HA-JDBC / Discussion / Help: Upgraded JGroups from 3.4.4 to 3.4.6, but HA-JDBC 3.0.3 throws NullPointerException during activate

This scenario worked with HA-JDBC 3.0.3 and JGroups 3.4.4.

1) Start MySQL 1-3
2) Start Tomcat 1-3 in HA-JDBC/JGroups cluster (all DB members active)
3) Stop and start MySQL 1 (HA-JDBC deactivates db1)
4) Activate MySQL 1 from Tomcat 1 (all DB members active again)

I tried with JGroups 3.4.6 and it fails. I get a NullPointerException in HA-JDBC trying to get a lock.

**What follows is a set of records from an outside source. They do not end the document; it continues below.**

(* ===== verification/Object.v ===== *)
(** The value objects of [src/engine/object.c]: strings, hashes and sorted
    sets with their two order engines, memory accounting, range selection,
    validation and cloning.

    A [kv_object_t *] argument is never null in the model; a byte argument is
    a [slice].  The trailing NUL of stored bytes is not represented.  An
    operation that allocates threads the allocation outcomes. *)

From S2P Require Import Prelude HashTable ZOrder Skiplist ZRbTree.

Inductive kv_object_type : Type := KV_OBJECT_STRING | KV_OBJECT_HASH | KV_OBJECT_ZSET.

Inductive kv_zset_engine : Type := KV_ZSET_SKIPLIST | KV_ZSET_RBTREE.

#[export] Instance kv_object_type_eq_dec : EqDecision kv_object_type.
Proof. solve_decision. Defined.

#[export] Instance kv_zset_engine_eq_dec : EqDecision kv_zset_engine.
Proof. solve_decision. Defined.

(** [sizeof] of the structures. *)
Definition SIZEOF_KV_OBJECT : Z := 40.

Definition SIZEOF_ZSET : Z := 56.

Definition SIZEOF_HASH_VALUE : Z := 16.

Definition SIZEOF_ZMEMBER : Z := 24.

(** A hash field's value: its bytes and the capacity of its allocation. *)
Record hash_value : Type := mk_hash_value { hv_data : list Z; hv_capacity : Z }.

(** A dictionary entry of a sorted set: the pointer to its order node and
    the score. *)
Record zmember : Type := mk_zmember { zm_order_node : list Z; zm_score : Z }.

(** [union order], tagged by [engine]. *)
Inductive zorder : Type := OSkip (s : skiplist) | ORb (t : rb_tree).

Record zset : Type := mk_zset { zs_members : hashtable zmember; zs_order : zorder }.

Inductive object_value : Type :=
| VString (data : list Z) (capacity : Z)
| VHash (table : hashtable hash_value)
| VZset (set : zset).

Record kv_object : Type := mk_object { memory_usage : Z; o_value : object_value }.

Definition set_usage (z : Z) (v : object_value) : kv_object := mk_object (wrap64 z) v.

(** The length of a value is its number of bytes. *)
Definition hash_value_create (m : mem) (data : slice) : option hash_value * mem :=
  match data with
  | None => (None, m)
  | Some l =>
      if (zlen l =? SIZE_MAX) || (SIZEOF_HASH_VALUE >? SIZE_MAX - zlen l - 1) then (None, m) else
      let '(ok, m) := malloc m in
      if ok then (Some (mk_hash_value l (zlen l)), m) else (None, m)
  end.

(** ** Dispatch on the order engine *)

(** An order node that is not in a structure. *)
Inductive order_node : Type := NSkip (n : skip_node) | NRb (n : rb_node).

Definition zset_engine (o : zorder) : kv_zset_engine :=
  match o with OSkip _ => KV_ZSET_SKIPLIST | ORb _ => KV_ZSET_RBTREE end.

Definition ordered_base_memory (o : zorder) : Z :=
  match o with
  | OSkip _ => skip_node_memory ZSKIPLIST_MAXLEVEL
  | ORb _ => SIZEOF_RB_NODE
  end.

Definition ordered_prepare_node (m : mem) (o : zorder) (score : Z)
  : option order_node * zorder * mem :=
  match o with
  | OSkip s => let '(n, s, m) := skiplist_prepare_node m s score in (NSkip <$> n, OSkip s, m)
  | ORb t => let '(n, m) := rbtree_prepare_node m score in (NRb <$> n, ORb t, m)
  end.

Definition ordered_node_memory (n : order_node) : Z :=
  match n with NSkip n => skip_node_memory (level_count n) | NRb _ => SIZEOF_RB_NODE end.

(** The same for a node in the structure, given by its pointer. *)
Definition ordered_ptr_memory (o : zorder) (p : list Z) : Z :=
  match o with
  | OSkip s => skip_node_memory (match sl_heap s !! p with Some n => level_count n | None => 0 end)
  | ORb _ => SIZEOF_RB_NODE
  end.

Definition ordered_set_member (member : list Z) (n : order_node) : order_node :=
  match n with
  | NSkip n => NSkip (mk_skip_node (sn_score n) member (sn_backward n) (sn_levels n))
  | NRb n => NRb (mk_rb (rb_color_of n) (rb_score n) member (subtree_size n))
  end.

Definition ordered_insert_node (o : zorder) (n : order_node) : zorder :=
  match o, n with
  | OSkip s, NSkip n => OSkip (skiplist_insert_node s n)
  | ORb t, NRb n => ORb (rbtree_insert_node t n)
  | _, _ => o
  end.

Definition ordered_set_score (score : Z) (n : order_node) : order_node :=
  match n with
  | NSkip n => NSkip (skip_set_score score n)
  | NRb n => NRb (rb_set_score score n)
  end.

Definition ordered_detach_node (o : zorder) (p : list Z) : option order_node * zorder :=
  match o with
  | OSkip s => let '(n, s) := skiplist_detach_node s p in (NSkip <$> n, OSkip s)
  | ORb t => let '(n, t) := rbtree_detach_node t p in (NRb <$> n, ORb t)
  end.

Definition ordered_remove_node (o : zorder) (p : list Z) : zorder := (ordered_detach_node o p).2.

(** ** Creation *)

Definition kv_object_create_string (m : mem) (value : slice) : option kv_object * mem :=
  match value with
  | None => (None, m)
  | Some l =>
      if (zlen l =? SIZE_MAX) || (SIZEOF_KV_OBJECT >? SIZE_MAX - zlen l - 1) then (None, m) else
      let '(ok, m) := malloc m in
      if ok then (Some (mk_object (SIZEOF_KV_OBJECT + zlen l + 1) (VString l (zlen l))), m)
      else (None, m)
  end.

Nov 08, 2014 9:39:25 PM com.company.DataSourceManager activateClusterDatabaseById
SEVERE: DataSourceManager.activateClusterDatabaseById Failed to activate database db1 due to exception:
java.lang.NullPointerException
    at net.sf.hajdbc.lock.distributed.DistributedLockManager$DistributedLock.lockMembers(DistributedLockManager.java:407)
    at net.sf.hajdbc.lock.distributed.DistributedLockManager$DistributedLock.lockInterruptibly(DistributedLockManager.java:308)
    at net.sf.hajdbc.sql.DatabaseClusterImpl.activate(DatabaseClusterImpl.java:864)
    at net.sf.hajdbc.sql.DatabaseClusterImpl.activate(DatabaseClusterImpl.java:156)
    at com.company.DataSourceManager.activateClusterDatabaseById(SourceFile:1435)

I was hoping upgrade to JGroups 3.4.6 might resolve the HA-JDBC lock hanging further down the line in my test, but I did not get that far:

5) Stop and start MySQL 1 again
6) Stop and start Tomcat 1 (dropped message errors)
7) Activate MySQL 1 from Tomcat 1 (HA-JDBC acquire lock fails)

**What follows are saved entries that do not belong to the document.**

(** Adding [d] keys of the type of [o] with [items] elements. *)
Definition count_object (d : Z) (o : kv_object) (items : Z) (s : cache_counters) : cache_counters :=
  match type_of o with
  | KV_OBJECT_STRING =>
      mk_counters (hits s) (misses s) (expired_keys s) (evicted_keys s)
        (wrap64 (string_keys s + d)) (hash_keys s) (zset_keys s) (hash_field_count s) (zset_members s)
  | KV_OBJECT_HASH =>
      mk_counters (hits s) (misses s) (expired_keys s) (evicted_keys s)
        (string_keys s) (wrap64 (hash_keys s + d)) (zset_keys s)
        (wrap64 (hash_field_count s + d * items)) (zset_members s)
  | KV_OBJECT_ZSET =>
      mk_counters (hits s) (misses s) (expired_keys s) (evicted_keys s)
        (string_keys s) (hash_keys s) (wrap64 (zset_keys s + d)) (hash_field_count s)
        (wrap64 (zset_members s + d * items))
  end.

Definition stats_add_object (o : kv_object) (items : Z) (c : cache) : cache :=
  with_stats (count_object 1 o items (c_stats c)) c.

Definition stats_remove_object (o : kv_object) (items : Z) (c : cache) : cache :=
  with_stats (count_object (-1) o items (c_stats c)) c.

Definition count_removal (reason : removal_reason) (s : cache_counters) : cache_counters :=
  match reason with
  | REMOVE_NORMAL => s
  | REMOVE_EXPIRED =>
      mk_counters (hits s) (misses s) (wrap64 (expired_keys s + 1)) (evicted_keys s)
        (string_keys s) (hash_keys s) (zset_keys s) (hash_field_count s) (zset_members s)
  | REMOVE_EVICTED =>
      mk_counters (hits s) (misses s) (expired_keys s) (wrap64 (evicted_keys s + 1))
        (string_keys s) (hash_keys s) (zset_keys s) (hash_field_count s) (zset_members s)
  end.

Definition count_lookup (hit : bool) (s : cache_counters) : cache_counters :=
  mk_counters (if hit then wrap64 (hits s + 1) else hits s)
    (if hit then misses s else wrap64 (misses s + 1)) (expired_keys s) (evicted_keys s)
    (string_keys s) (hash_keys s) (zset_keys s) (hash_field_count s) (zset_members s).

(** ** Removal and lookup *)

(** [entry->index_node] *)
Definition index_node (p : list Z) : kv_hash_node (list Z) := mk_node p (hash_bytes p) p.

Definition unheap (p : list Z) (c : cache) : cache :=
  match eh_index (c_heap c) !! p with
  | Some i => with_heap (heap_remove_at (expire_of c) (c_heap c) i) c
  | None => c
  end.

Definition entry_remove (c : cache) (p : list Z) (reason : removal_reason) : cache :=
  match c_entries c !! p with
  | None => c
  | Some e =>
      let c := if bool_decide (c_hot c = Some p) then with_hot None c else c in
      let c := if bool_decide (reason = REMOVE_EVICTED) && c_on_evict c
               then with_calls (c_calls c ++ [p]) c else c in
      let c := unheap p c in
      let c := with_lru (lru_unlink (c_lru_enabled c) (c_lru c) p) c in
      let c := with_index (kv_hash_remove_node (c_index c) (Some (index_node p))).2 c in
      let c := with_used (c_used c - e_charge e) c in
      let c := with_stats (count_removal reason (c_stats c)) c in
      let c := stats_remove_object (e_object e) (e_items e) c in
      with_entries (delete p (c_entries c)) c
  end.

Last edit: Justin Cranford 2014-11-08

I switched HA-JDBC from 3.0.3 to to 3.0.4-SNAPSHOT while keeping JGroups 3.4.6. I get a NullPointerException again, but with a different stack trace this time. The stack trace appears twice, once for each remote Tomcat according to the exception message referring to each remote Tomcat address.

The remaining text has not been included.